=== Exercise instructions ===
Find the lines of the material below that include the string "injection", then copy each one.

=== Data provided ===
***
(** When some line ends the import region, the guard throws exactly when a
    line of the Body Region starts with [import ], and otherwise the Body
    Region goes, joined and unchanged, into the wrapper. *)
Lemma guard_with_boundary (code : jsstring) :
  0 <= bodyStart code ->
  ((exists e, splitSource code = Throw e)
   <-> (exists line rest, In line (specBodyRegion code)
                          /\ line = lit "import " ++ rest))
  /\ ((forall line, In line (specBodyRegion code) ->
                    isImportStatementStart line = false) ->
      forall (filter : jsstring -> bool) (id : jsstring),
        filter id = true ->
        transform filter code id
        = Return (Some (join LF (slice (lines code) 0 (Some (bodyStart code)))
                          ++ LF :: wrapInIife (join LF (specBodyRegion code))))).
Proof.
  intros H0. destruct (body_is_specBodyRegion code H0) as [_ Hbody].
  unfold transform. rewrite splitSource_guard, Hbody.
  destruct (existsb isImportStatementStart (specBodyRegion code)) eqn:E; split.
  - split.
    + intros _. apply existsb_exists in E as (line & Hin & Hl).
      apply startsWith_iff in Hl as [rest ->]. now exists (lit "import " ++ rest), rest.
    + intros _. eexists. reflexivity.
  - intros Hnone. apply existsb_exists in E as (line & Hin & Hl).
    rewrite (Hnone _ Hin) in Hl. discriminate.
  - split.
    + intros [e He]. discriminate.
    + intros (line & rest & Hin & ->).
      assert (existsb isImportStatementStart (specBodyRegion code) = true) as C.
      { apply existsb_exists. eexists. split; [exact Hin|].
        apply startsWith_iff. now exists rest. }
      congruence.
  - intros _ filter id Hf. now rewrite Hf.
Qed.

(** C3 on the input [import a from "b";]: its only line could be an
    import-block line, so the Region Boundary is the line count 1 and the
    Body Region is empty, with no line that starts with [import ]; yet
    [splitSource] throws.  On [// c], where the Body Region is empty as
    well, the wrapper is handed the line [// c] instead of the empty Body
    Region. *)
Theorem guard_raises_on_empty_body_region :
  specRegionBoundary (lines importOnly) = 1%nat
  /\ specBodyRegion importOnly = []
  /\ existsb isImportStatementStart (specBodyRegion importOnly) = false
  /\ splitSource importOnly = Throw {| lineNumber := -1 |}
  /\ specBodyRegion (lit "// c") = []
  /\ transform (fun _ => true) (lit "// c") (lit "triggers/a/script.js")
     = Return (Some (LF :: wrapInIife (lit "// c"))).
Proof. repeat split. Qed.

(** ** The reported line *)

(** When some line ends the import region and the guard throws, the number
    it carries is the position, in the whole input, of the first body line
    that starts with [import ]. *)
Lemma lineNumber_at_boundary (code : jsstring) (e : ImportInBodyError) :
  0 <= bodyStart code ->
  splitSource code = Throw e ->
  exists n line,
    lineNumber e = Z.of_nat n
    /\ bodyStart code <= lineNumber e
    /\ nth_error (lines code) n = Some line
    /\ isImportStatementStart line = true
    /\ forall m l, bodyStart code <= Z.of_nat m < lineNumber e ->
                   nth_error (lines code) m = Some l ->
                   isImportStatementStart l = false.
Proof.
  intros Hb Hs. rewrite splitSource_guard in Hs.
  destruct (slices_at_boundary code Hb) as [_ Hbody].
  destruct (findIndex_spec isImportStatementStart (body code))
    as [[He _]|(k & x & Hf & Hk & Hx & Hbefore)].
  - rewrite He in Hs. discriminate.
  - destruct (existsb isImportStatementStart (body code)); [|discriminate].
    injection Hs as <-. simpl. rewrite Hf.
    rewrite Hbody in Hk, Hbefore. rewrite nth_error_skipn in Hk.
    exists (Z.to_nat (bodyStart code) + k)%nat, x.
    repeat split; try assumption; try lia.
    intros m l Hm Hl.
    apply (existsb_firstn_false _ _ _ (m - Z.to_nat (bodyStart code))%nat _ Hbefore); [lia|].
    rewrite nth_error_skipn.
    now replace (Z.to_nat (bodyStart code) + (m - Z.to_nat (bodyStart code)))%nat with m by lia.
Qed.

(** Scenario B: the import on the second line is reported as line 1. *)
Example splitSource_scenarioB :
  splitSource scenarioB = Throw {| lineNumber := 1 |}
  /\ message {| lineNumber := 1 |} = lit "Found import after body started (1:1)".
Proof. split; reflexivity. Qed.

(** C4 on the input [import a from "b";]: the only line starts with
    [import ] and sits at position 0, and [splitSource] throws with the
    line number [-1]. *)
Theorem splitSource_importOnly_reports_minus_one :
  nth_error (lines importOnly) 0 = Some importOnly
  /\ isImportStatementStart importOnly = true
  /\ bodyStart importOnly = -1
  /\ findIndex isImportStatementStart (body importOnly) = 0
  /\ splitSource importOnly = Throw {| lineNumber := -1 |}.
Proof. repeat split. Qed.

(** ** The wrapper *)

(** C5: [wrapInIife] is a function of every string; its result is the
    opening text, the code as it is, the closing text and a newline, and two
    codes with the same wrapping are the same code. *)
Theorem wrapInIife_shape_and_injective :
  (forall code, wrapInIife code = iifeOpen ++ code ++ iifeClose ++ [LF])
  /\ (forall a b, wrapInIife a = wrapInIife b -> a = b).
Proof.
  assert (forall code, wrapInIife code = iifeOpen ++ code ++ iifeClose ++ [LF]) as Hshape.
  { intros code. unfold wrapInIife, iifeOpen, iifeClose.
    now rewrite <- app_assoc. }
  split; [exact Hshape|].
  intros a b H. rewrite !Hshape in H.
  apply app_inv_head in H. now apply app_inv_tail in H.
Qed.

(** ** The line predicate *)

Lemma testLeadingSpace_iff (line : jsstring) :
  testLeadingSpace line = true
  <-> exists c rest, line = c :: rest /\ isWhiteSpace c = true.
Proof.
  destruct line as [|c rest]; simpl; split.
  - discriminate.
  - intros (c & rest & H & _). discriminate.
  - intros H. now exists c, rest.
  - intros (c' & rest' & H & Hc). now injection H as -> ->.
Qed.

(** C6: a line could be an import-block line exactly when it is empty or
    starts with [//], with [/*], with [import ] and its space, with a closing
    brace or with a whitespace code unit; and [bodyStart] is a position [n]
    exactly when line [n] is the first that could not be one. *)
Theorem couldBeImportBlockLine_iff_and_boundary :
  (forall line,
      couldBeImportBlockLine line = true
      <-> (line = []
           \/ (exists rest, line = lit "//" ++ rest)
           \/ (exists rest, line = lit "/*" ++ rest)
           \/ (exists rest, line = lit "import " ++ rest)
           \/ (exists rest, line = lit "}" ++ rest)
           \/ (exists c rest, line = c :: rest /\ isWhiteSpace c = true)))
  /\ (forall code n,
         bodyStart code = Z.of_nat n
         <-> ((exists line, nth_error (lines code) n = Some line
                            /\ couldBeImportBlockLine line = false)
              /\ forall m l, (m < n)%nat -> nth_error (lines code) m = Some l ->
                             couldBeImportBlockLine l = true)).
Proof.
  split.
  - intros line. unfold couldBeImportBlockLine, isImportStatementStart.
    rewrite !orb_true_iff, strictEq_nil, !startsWith_iff, testLeadingSpace_iff.
    tauto.
  - intros code n.
    destruct (bodyStart_cases code) as [[Hall Hb]|(k & line & Hb & Hk & Hl & Hbefore)].
    + rewrite Hb. split; [lia|].
      intros [(line & Hn & Hl) _]. rewrite forallb_forall in Hall.
      apply nth_error_In in Hn. rewrite (Hall _ Hn) in Hl. discriminate.
    + rewrite Hb. split.
      * intros E. apply Nat2Z.inj in E. subst k. split; [now exists line | exact Hbefore].
      * intros [(line' & Hn & Hl') Hbefore'].
        destruct (Nat.lt_trichotomy k n) as [Hlt|[->|Hgt]]; [|reflexivity|].
        -- rewrite (Hbefore' _ _ Hlt Hk) in Hl. discriminate.
        -- rewrite (Hbefore _ _ Hgt Hn) in Hl'. discriminate.
Qed.

(** The theorem at scenario B: its first line [g();] is the first that
    could not be an import-block line, so the boundary is 0. *)
Lemma couldBeImportBlockLine_iff_and_boundary_witness :
  bodyStart scenarioB = 0.
Proof.
  refine (proj2 (proj2 couldBeImportBlockLine_iff_and_boundary scenarioB 0%nat) _).
  split.
  - exists (lit "g();"). split; reflexivity.
  - intros m l Hm. inversion Hm.
Defined.

(** ** The entry point *)

(** C7: for an identifier the filter rejects, [transform] returns
    [undefined] whatever the code is: neither a text nor a thrown error. *)
Theorem transform_ineligible_unchanged
  (filter : jsstring -> bool) (code id : jsstring) :
  filter id = false ->
  transform filter code id = Return None
  /\ (forall out, transform filter code id <> Return (Some out))
  /\ (forall e, transform filter code id <> Throw e).
Proof.
  intros Hf. unfold transform. rewrite Hf. simpl.
  repeat split; intros; discriminate.
Qed.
***
=== Reply ===
    injection Hs as <-. simpl. rewrite Hf.
  - intros (c' & rest' & H & Hc). now injection H as -> ->.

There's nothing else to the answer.